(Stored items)
*** Block opens ***

(* ===== verification/Compile.v ===== *)
(** The plan compiler (pkg/engine/compile.go).

    Each rule's resolver checks the rule against the two schemas, claims the
    leaves it accounts for, reports diagnostics and returns the two operations.
    Claims and diagnostics are the state of a small state monad; the order of the
    statements is the order of the source.  [resolveAndBuildOps] runs the
    resolvers over a rule list, wraps conditional rules, and scans for leaves no
    rule claimed. *)
From S2P Require Import Prelude Float64 Value Json Duration Path Schema Rules Coerce Passthrough Ops Convert Diagnostics.

(** Third-party compilation steps: the error text, or success. *)
Class CompileExterns := {
  regexp_Compile : string → res string ();
  template_Parse : string → res string ();
  cel_Compile : string → res string ();
  DecodePatch : string → res string ();
}.

(** ** The resolver monad *)

Record cstate := {
  csHub : gset string;            (* claimedHub *)
  csSpoke : gset string;          (* claimedSpoke *)
  csDiags : list Diagnostic;      (* the resolver's diags, in order *)
}.

Definition rs (A : Type) : Type := cstate → A * cstate.
#[export] Instance rs_ret : MRet rs := λ A a s, (a, s).
#[export] Instance rs_bind : MBind rs := λ A B f m s, let '(a, s') := m s in f a s'.

Definition tell (d : Diagnostic) : rs () :=
  λ s, ((), {| csHub := csHub s; csSpoke := csSpoke s; csDiags := csDiags s ++ [d] |}).

Definition tell_all (ds : list Diagnostic) : rs () :=
  λ s, ((), {| csHub := csHub s; csSpoke := csSpoke s; csDiags := csDiags s ++ ds |}).

Definition claimed (sd : side) (s : cstate) : gset string :=
  match sd with Hub => csHub s | Spoke => csSpoke s end.

Definition add_claim (sd : side) (key : string) : rs () :=
  λ s, ((), match sd with
            | Hub => {| csHub := {[key]} ∪ csHub s; csSpoke := csSpoke s; csDiags := csDiags s |}
            | Spoke => {| csHub := csHub s; csSpoke := {[key]} ∪ csSpoke s; csDiags := csDiags s |}
            end).

Definition is_claimed (sd : side) (key : string) : rs bool :=
  λ s, (bool_decide (key ∈ claimed sd s), s).

(** A loop for its effects. *)
Fixpoint rs_iter {A} (f : A → rs ()) (l : list A) : rs () :=
  match l with
  | [] => mret ()
  | a :: l => _ ← f a; rs_iter f l
  end.

Definition rs_when (b : bool) (m : rs ()) : rs () := if b then m else mret ().

(** An error of rule [idx] under strategy [name]. *)
Definition fail (idx : nat) (name : string) (m : rule_msg) : rs () := tell (errorf idx (MsgRule idx name m)).
Definition warn (idx : nat) (name : string) (m : rule_msg) : rs () := tell (warnf idx (MsgRule idx name m)).

(** What a resolver returns: hub→spoke op, spoke→hub op, verdict. *)
Definition resolved : Type := option Op * option Op * LosslessVerdict.

Definition lossy (h2s s2h : bool) : LosslessVerdict := {| lvHubToSpoke := h2s; lvSpokeToHub := s2h |}.

(** ** Claims *)

(** [claim]: a path claimed twice is an error. *)
Definition claim (sd : side) (path : FieldPath) (idx : nat) (label : string) : rs () :=
  let key := path_string path in
  b ← is_claimed sd key;
  if b : bool then fail idx "" (MAlreadyClaimed label key) else add_claim sd key.

(** [lookupPath], reporting a failure. *)
Definition lookup_node (idx : nat) (name label : string) (root : JSONSchemaProps) (p : FieldPath)
    : rs (option JSONSchemaProps) :=
  match lookupPath root p with
  | Ok n => mret (Some n)
  | Err e => _ ← fail idx name (MLookup label e); mret None
  end.

Section compile.
Context `{RO : RangeOrder} `{EX : Externs} `{CX : CompileExterns}.

Definition claimSubtree (sd : side) (prefix : FieldPath) (node : option JSONSchemaProps)
    (idx : nat) (label : string) : rs () :=
  _ ← claim sd prefix idx label;
  match node with
  | None => mret ()
  | Some n =>
      rs_iter (λ leaf, rs_when (negb (bool_decide (lfPath leaf = [])))
                 (claim sd (prefix ++ lfPath leaf) idx label)) (flattenSchema n)
  end.

(** ** Copying and reshaping *)

Definition resolveFieldRename (idx : nat) (p : FieldRenameParams) (hub spoke : JSONSchemaProps)
    : rs resolved :=
  hubNode ← lookup_node idx "FieldRename" "" hub (frHubPath p);
  spokeNode ← lookup_node idx "FieldRename" "" spoke (frSpokePath p);
  _ ← (match hubNode, spokeNode with
       | Some h, Some s =>
           let hk := (classify h).1 in let sk := (classify s).1 in
           rs_when (negb (bool_decide (hk = sk)))
             (fail idx "FieldRename" (MTypeMismatch (frHubPath p) hk (frSpokePath p) sk))
       | _, _ => mret ()
       end);
  _ ← claim Hub (frHubPath p) idx "hub";
  _ ← claim Spoke (frSpokePath p) idx "spoke";
  mret (Some (renameOp (frHubPath p) (frSpokePath p)),
        Some (renameOp (frSpokePath p) (frHubPath p)), lossless_both).

(** [len(extraKeys(node, key)) > 0]. *)
Definition extraKeys (s : JSONSchemaProps) (exclude : string) : list string :=
  filter (λ k, k ≠ exclude) (range (sProperties s)).*1.

Definition has_extra (node : option JSONSchemaProps) (key : string) : bool :=
  match node with
  | Some n => negb (bool_decide (extraKeys n key = []))
  | None => false
  end.

Definition resolveScalarToObject (idx : nat) (p : ScalarToObjectParams) (hub spoke : JSONSchemaProps)
    : rs resolved :=
  _ ← lookup_node idx "ScalarToObject" "hub" hub (soHubPath p);
  spokeNode ← lookup_node idx "ScalarToObject" "spoke" spoke (soSpokePath p);
  _ ← claim Hub (soHubPath p) idx "hub";
  _ ← claimSubtree Spoke (soSpokePath p) spokeNode idx "spoke";
  mret (Some (wrapScalarOp (soHubPath p) (soSpokePath p) (soKey p) (soDefaultsForOtherKeys p)),
        Some (unwrapScalarOp (soSpokePath p) (soHubPath p) (soKey p)),
        lossy true (negb (has_extra spokeNode (soKey p)))).

Definition resolveObjectToScalar (idx : nat) (p : ObjectToScalarParams) (hub spoke : JSONSchemaProps)
    : rs resolved :=
  hubNode ← lookup_node idx "ObjectToScalar" "hub" hub (osHubPath p);
  _ ← lookup_node idx "ObjectToScalar" "spoke" spoke (osSpokePath p);
  _ ← claimSubtree Hub (osHubPath p) hubNode idx "hub";
  _ ← claim Spoke (osSpokePath p) idx "spoke";
  mret (Some (unwrapScalarOp (osHubPath p) (osSpokePath p) (osKey p)),
        Some (wrapScalarOp (osSpokePath p) (osHubPath p) (osKey p) (osDefaultsForOtherKeys p)),
        lossy (negb (has_extra hubNode (osKey p))) true).

(** [arraySide] is the side the array is on; the caller's argument swap. *)
Definition resolveSingletonArrayToObject (idx : nat) (arrayPath objectPath : FieldPath)
    (arrayRoot objectRoot : JSONSchemaProps) (arraySide : side) : rs resolved :=
  let objectSide := match arraySide with Hub => Spoke | Spoke => Hub end in
  arrayNode ← lookup_node idx "" "array side" arrayRoot arrayPath;
  objectNode ← lookup_node idx "" "object side" objectRoot objectPath;
  let arrayToObjectLossless :=
    match arrayNode ≫= sMaxItems with Some n => (n <=? 1)%Z | None => false end in
  _ ← claim arraySide arrayPath idx "array-side";
  _ ← claimSubtree objectSide objectPath objectNode idx "object-side";
  let arrayToObjectOp := Some (arrayFirstToObjectOp arrayPath objectPath) in
  let objectToArrayOp := Some (objectToSingletonArrayOp objectPath arrayPath) in
  mret (match arraySide with
        | Hub => (arrayToObjectOp, objectToArrayOp, lossy arrayToObjectLossless true)
        | Spoke => (objectToArrayOp, arrayToObjectOp, lossy true arrayToObjectLossless)
        end).

Definition default_policy (p : UnknownKeyPolicy) : UnknownKeyPolicy :=
  if bool_decide (p = "") then UnknownKeyError else p.

Definition resolveFieldsToMap (idx : nat) (p : FieldsToMapParams) (hub spoke : JSONSchemaProps)
    : rs resolved :=
  _ ← rs_iter (λ hp,
        _ ← lookup_node idx "FieldsToMap" "" hub hp;
        claim Hub hp idx "hub") (fmHubPaths p);
  mapNode ← lookup_node idx "FieldsToMap" "" spoke (fmSpokeMapPath p);
  _ ← claimSubtree Spoke (fmSpokeMapPath p) mapNode idx "spoke";
  let onUnknown := default_policy (fmOnUnknownSpokeKey p) in
  mret (Some (collapseToMapOp (fmHubPaths p) (fmSpokeMapPath p) (fmKeyNames p)),
        Some (expandFromMapOp (fmSpokeMapPath p) (fmHubPaths p) (fmKeyNames p) onUnknown),
        lossy true (bool_decide (onUnknown = UnknownKeyError))).

Definition resolveMapToFields (idx : nat) (p : MapToFieldsParams) (hub spoke : JSONSchemaProps)
    : rs resolved :=
  mapNode ← lookup_node idx "MapToFields" "" hub (mfHubMapPath p);
  _ ← claimSubtree Hub (mfHubMapPath p) mapNode idx "hub";
  _ ← rs_iter (λ sp,
        _ ← lookup_node idx "MapToFields" "" spoke sp;
        claim Spoke sp idx "spoke") (mfSpokePaths p);
  let onUnknown := default_policy (mfOnUnknownHubKey p) in
  mret (Some (expandFromMapOp (mfHubMapPath p) (mfSpokePaths p) (mfKeyNames p) onUnknown),
        Some (collapseToMapOp (mfSpokePaths p) (mfHubMapPath p) (mfKeyNames p)),
        lossy (bool_decide (onUnknown = UnknownKeyError)) true).

(** ** Metadata *)

Definition check_label_key (idx : nat) (name metadataField key : string) : rs () :=
  rs_when (bool_decide (metadataField = "labels"))
    (match IsQualifiedName key with
     | [] => mret ()
     | msgs => fail idx name (MInvalidLabelKey key msgs)
     end).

*** Block closes ***

### TRY IT
Look over the records above, and wherever a line contains the string "gset", copy that line.

### SOLUTION TO THE PROBLEM
  csHub : gset string;            (* claimedHub *)
  csSpoke : gset string;          (* claimedSpoke *)
Definition claimed (sd : side) (s : cstate) : gset string :=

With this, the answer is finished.